Já agora não tenho a certeza que nesta matéria, saber quando começa a vida, a medicina seja necessariamente a disciplina melhor equipada para o definir, não acho que um organismo seja o mesmo que um carro em que um engenheiro pode dizer que isto é um carro porque tem motor e rodas… porque não encarar essa definição como uma questão filosófica? religiosa? de um dominio que não o do critério objectivo do ter esta ou aquela parte do corpo desenvolvido? repito, não tenho a certeza que a medicina seja necessariamente a disciplina melhor equipada para o definir mas também não estou a dizer que não faz sentido esse tipo de argumentos… tenho duvidas…, só isso.

Voltando à questão.
para mim desde a fecundação há vida, num estado mais ou menos desenvolvido mas está lá. a consequência que eu retiro daqui é que para mim o valor da vida não é um valor absoluto, ou seja, eu aceito que em alguns caso se mate (porque é isso que eu considero) outro ser vivo. ou levando mais longe o raciocinio, eu valoro a vida, acho umas vidas mais valiosas que outras e é esse critério que utilizo.

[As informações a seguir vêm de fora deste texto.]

(* ===== verification/Permits.v ===== *)
(** * Execution permits and the jobs of the loop

    Models [src/secopent/domain/permits/models.py], the signer and verifier of
    [infrastructure/permits/permit_signer.py] (Module [Permits]),
    [application/reasoning_loop/permit_gate.py] (Module [PermitGate]), and
    [job_builder.py] and [loop_scheduler.py] (Module [LoopScheduler]).

    Ed25519 is a parameter: [sign] gives the hexadecimal signature of a
    message, [sig_ok] tells whether a hexadecimal text is a valid signature of
    a message under the public key. *)
From S2P Require Import Prelude PyStr PyTime PyFloat PyDict Sha256 Canonical PyJson AuditTrail Jobs LoopModels Loop.

#[local] Open Scope Z_scope.

Record ExecutionPermit : Type := mkPermit {
  p_job_id : string;
  worker_id : string;
  p_scope_digest : string;
  p_plan_digest : string;
  capabilities : list string;
  p_budget : pyfloat;
  issued_at : datetime;
  expires_at : datetime;
  nonce : string;
  p_signature : string
}.

Module Permits.

Definition DEFAULT_PERMIT_TTL_SECONDS : Z := 15 * 60.

Definition check_permit (p : ExecutionPermit) : outcome ExecutionPermit :=
  raise_if (PyStr.is_empty (p_job_id p)) (DomainValidationError "ExecutionPermit.job_id must be non-empty");;
  raise_if (PyStr.is_empty (worker_id p)) (DomainValidationError "ExecutionPermit.worker_id must be non-empty");;
  raise_if (PyStr.is_empty (nonce p)) (DomainValidationError "ExecutionPermit.nonce must be non-empty");;
  raise_if (PyFloat.ltb (p_budget p) (flt "0.0")) (DomainValidationError "ExecutionPermit.budget must be >= 0");;
  raise_if (expires_at p <=? issued_at p)
    (DomainValidationError "ExecutionPermit.expires_at must be after issued_at");;
  Ret p.

Definition is_expired (p : ExecutionPermit) (now : datetime) : bool := expires_at p <=? now.

Definition content (p : ExecutionPermit) (b : json) : json :=
  JObj [("job_id", JStr (p_job_id p)); ("worker_id", JStr (worker_id p));
        ("scope_digest", JStr (p_scope_digest p)); ("plan_digest", JStr (p_plan_digest p));
        ("capabilities", Canonical.jstrs (capabilities p)); ("budget", b);
        ("issued_at", Canonical.jtime (issued_at p)); ("expires_at", Canonical.jtime (expires_at p));
        ("nonce", JStr (nonce p))].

aceito que se atribua maior peso à vontade da mulher do que à eventual vontade do feto porque considero que a vida da mulher é mais valiosa do que vida de uma pessoa que ainda não teve oportunidade de viver.

ia dizer que a unica vida à qual atribuo um valor absoluto seria só a minha porque não queria morrer nunca, mas nem isso, já que imagino (dificilmente mas admito) que se me tornasse num vegetal, ou num tetraplegico preferisse morrer a viver numa condição que considero inferior aquela que poderia ter numa situação óptima.

é provavelmente uma visao chocante mas parece-me ser a mais consequente da minha premissa inicial: para mim desde a fecundação há vida, num estado mais ou menos desenvolvido mas está lá.